Log in here to leave a comment.
Become a Member to leave a comment.

POLITICS

Italy’s government proposes bill to make surrogacy a ‘universal crime’

Italy’s parliament is set to debate a bill that would expand criminal penalties for the use of surrogacy, in what opponents say is part of a broader attack on gay rights by the country’s hard-right government.

Italy's government proposes bill to make surrogacy a 'universal crime'

Prime Minister Giorgia Meloni is lead signatory on the new bill, which would make surrogacy – already a crime in Italy – a criminal act for Italians who make use of the practice anywhere in the world.

The motion combines previous draft laws from the ruling Brothers of Italy, Forza Italia and League parties, and will be debated in the lower house from Wednesday, according to news agency Ansa.

The move comes days after the government ordered the city of Milan to stop issuing birth certificates to the children of same-sex couples on the grounds that the practice violates Italian law.

READ ALSO: Milan stops recognising children born to same-sex couples

Prime Minister Giorgia Meloni has long been outspoken against surrogacy, which she has described as “a commodification of women’s bodies and of human life.”

In a heated parliamentary debate on the rights of same sex couples on Monday, her Brothers of Italy colleague Federico Mollicone, chair of the lower house’s Culture Committee, said surrogacy was “more serious than paedophilia.”

Similar comments were made in 2017 by a minister of the now-defunct New Centre Right party, who likened entering into a surrogacy arrangement to committing a sex crime.

READ ALSO: ‘Surrogacy is like a sex crime’: Italy minister

In early 2022, as leader of the Brothers of Italy party in opposition to Mario Draghi’s coalition government, Meloni put forward the same motion to make surrogacy a “universal crime”.

The text was adopted by the Justice Committee of the former legislature – a preliminary step before it can be debated in the lower house – last April, but did not go further at the time.

The crime of surrogacy in Italy is currently punishable with a prison sentence of over three years or a fine of between 600,000 and one million euros; penalties that the government is proposing to extend to all Italian citizens who engage in the practice, regardless of where it occurs.

Whether such a law would even be possible to pass or enforce is unclear, and legal experts have dismissed it as impractical. 

“There are no conditions that would justify an expansion of penal intervention of this type,” Marco Pelissero, a professor of criminal law at the University of Turin, told L’Espresso newspaper.

The idea of a universal crime “does not even exist in the legal language,” he said.

But the proposal has aroused fears that, if passed, the law could result in large numbers of same-sex parents whose children were born via surrogates being sent to prison.

“With this law we would be exposing families with young children to criminal law, quite simply criminalising procreative choices made abroad in countries where these practices are regulated,” Angelo Schillaci, a professor of Comparative Public Law at La Sapienza University, told the news site Fanpage.
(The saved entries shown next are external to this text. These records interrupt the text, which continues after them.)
(** In exact arithmetic: for a positive rate the planner returns a
    non-empty setpoint sequence that is strictly monotonic in the
    direction of [target - current] (counted from the current
    temperature), whose steps all have magnitude exactly the step size
    except possibly the last, and that ends within 0.1 of the target: at
    exactly the target when there is no whole step or the distance left
    after the whole steps exceeds 0.1, and at the last whole step
    otherwise. *)
Lemma ramp_plan_exact (current_temp target_temp ramp_rate : Q) :
  0 < ramp_rate ->
  exists temps dwell,
    calculate_intermediate_temps current_temp target_temp ramp_rate
    = Ret (temps, dwell) /\
    temps <> [] /\
    (current_temp < target_temp -> Sorted Qlt (current_temp :: temps)) /\
    (target_temp < current_temp ->
     Sorted (fun a b => b < a) (current_temp :: temps)) /\
    (current_temp == target_temp -> temps = [target_temp]) /\
    Forall (fun d => Qabs d == INTERMEDIATE_STEP_SIZE)
           (removelast (deltas (current_temp :: temps))) /\
    Qabs (last temps 0 - target_temp) <= 0.1 /\
    (Qabs (target_temp - current_temp) < 1
     \/ 0.1 < remainder current_temp target_temp ->
     last temps 0 = target_temp) /\
    (1 <= Qabs (target_temp - current_temp) ->
     remainder current_temp target_temp <= 0.1 ->
     Qabs (last temps 0 - target_temp)
     == remainder current_temp target_temp).
Proof.
  intros Hrate.
  assert (Hself : Qabs (target_temp - target_temp) <= 0.1).
  { assert (Hz : target_temp - target_temp == 0) by ring.
    rewrite Hz. vm_compute. discriminate. }
  destruct (Qlt_le_dec (Qabs (target_temp - current_temp)) 1) as [Hnear|Hfar].
  - (* no whole step *)
    exists [target_temp], 0.
    split; [apply plan_without_whole_step; exact Hnear|].
    split; [discriminate|].
    split; [intros Hlt; repeat constructor; exact Hlt|].
    split; [intros Hlt; repeat constructor; exact Hlt|].
    split; [reflexivity|].
    split; [simpl; constructor|].
    split; [exact Hself|].
    split; [reflexivity|].
    intros Hfar. lra.
  - destruct (plan_shape _ _ _ Hrate Hfar)
      as (n & d & Hsteps & [Hlo Hhi] & Hdir & Hplan).
    cbv zeta in Hplan.
    pose proof (last_whole_gap _ _ _ _ Hlo Hdir) as Hgap. cbv zeta in Hgap.
    set (whole := map (whole_step current_temp d) (seq 1 (S n))) in *.
    assert (Hrem : remainder current_temp target_temp
                   == Qabs (last whole 0 - target_temp)).
    { unfold remainder. rewrite Hsteps. rewrite Hgap. reflexivity. }
    assert (Hd : d = 1 \/ d = -1) by (destruct Hdir as [[_ ?]|[_ ?]]; auto).
    pose proof (whole_deltas current_temp d n Hd) as Hdeltas.
    fold whole in Hdeltas.
    assert (Hlast : last whole 0 == current_temp + d * inject_Z (Z.of_nat (S n))).
    { unfold whole. rewrite last_map_seq, whole_step_val.
      replace (1 + n)%nat with (S n) by lia. reflexivity. }
    assert (Hne : whole <> []) by (unfold whole; simpl; discriminate).
    rewrite Hplan.
    destruct (Qlt_bool 0.1 (Qabs (last whole 0 - target_temp))) eqn:Happ.
    + (* the target is appended *)
      apply Qlt_bool_iff in Happ.
      exists (whole ++ [target_temp]), (INTERMEDIATE_STEP_SIZE / ramp_rate * 60).
      split; [reflexivity|].
      split; [intros Hnil; apply app_eq_nil in Hnil; destruct Hnil; discriminate|].
      split.
      { intros Hlt. destruct Hdir as [[_ ->]|[Hgt _]]; [|lra].
        change (current_temp :: whole ++ [target_temp])
          with ((current_temp :: whole) ++ [target_temp]).
        apply Sorted_snoc; [apply whole_sorted_up|].
        change (last (current_temp :: whole) 0) with (last whole 0).
        rewrite Hlast.
        rewrite (Qabs_pos (target_temp - current_temp)) in Hgap by lra.
        rewrite Hgap in Happ.
        assert (H01 : 0 < 0.1) by reflexivity. lra. }
      split.
      { intros Hlt. destruct Hdir as [[Hgt _]|[_ ->]]; [lra|].
        change (current_temp :: whole ++ [target_temp])
          with ((current_temp :: whole) ++ [target_temp]).
        apply Sorted_snoc; [apply whole_sorted_down|].
        change (last (current_temp :: whole) 0) with (last whole 0).
        rewrite Hlast.
        rewrite (Qabs_neg (target_temp - current_temp)) in Hgap by lra.
        rewrite Hgap in Happ.
        assert (H01 : 0 < 0.1) by reflexivity. lra. }
      split.
      { intros Heq. exfalso.
        assert (Hz : target_temp - current_temp == 0) by lra.
        rewrite Hz in Hfar. vm_compute in Hfar. apply Hfar. reflexivity. }
      split.
      { change (current_temp :: whole ++ [target_temp])
          with ((current_temp :: whole) ++ [target_temp]).
        rewrite deltas_snoc, removelast_last. exact Hdeltas. }
      rewrite last_last.
      split; [exact Hself|].
      split; [reflexivity|].
      intros _ Hsmall. rewrite Hrem in Hsmall. lra.
    + (* the last whole step is close enough *)
      apply Qlt_bool_false_iff in Happ.
      exists whole, (INTERMEDIATE_STEP_SIZE / ramp_rate * 60).
      split; [reflexivity|].
      split; [exact Hne|].
      split.
      { intros Hlt. destruct Hdir as [[_ ->]|[Hgt _]]; [|lra].
        apply whole_sorted_up. }
      split.
      { intros Hlt. destruct Hdir as [[Hgt _]|[_ ->]]; [lra|].
        apply whole_sorted_down. }
      split.
      { intros Heq. exfalso.
        assert (Hz : target_temp - current_temp == 0) by lra.
        rewrite Hz in Hfar. vm_compute in Hfar. apply Hfar. reflexivity. }
      split; [apply Forall_removelast; exact Hdeltas|].
      split; [exact Happ|].
      split.
      { intros [Hnear|Hbig]; [lra|]. rewrite Hrem in Hbig. lra. }
      intros _ _. symmetry. exact Hrem.
Qed.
‘We are aware of how hard this government is working to strip even the most basic rights from same-sex-parent families,” Alessia Crocini, head of the Rainbow Families organisation, said last week when it was first announced that Milan had been banned from registering the children of gay couples.

The move resulted in large-scale protests across the city on Saturday, and Milan Mayor Beppe Sala has pledged to fight the change.

“It is an obvious step backwards from a political and social point of view,” he said in a recent podcast interview.

On Tuesday, European Justice Commissioner Didier Reynders commented that European Union member states are required by EU law to recognise the children of same-sex couples.

“In line with the LGBTIQ equality strategy for 2020-2025, the Commission is in continuous dialogue with Member States regarding the implementation of the judgments of the Court of Justice of the European Union.”

“This also includes the obligation for Member States to recognise” children “of same-sex parents, for the purpose of exercising the rights conferred by the EU”, Reynders reportedly said in response to question about the developments in Milan.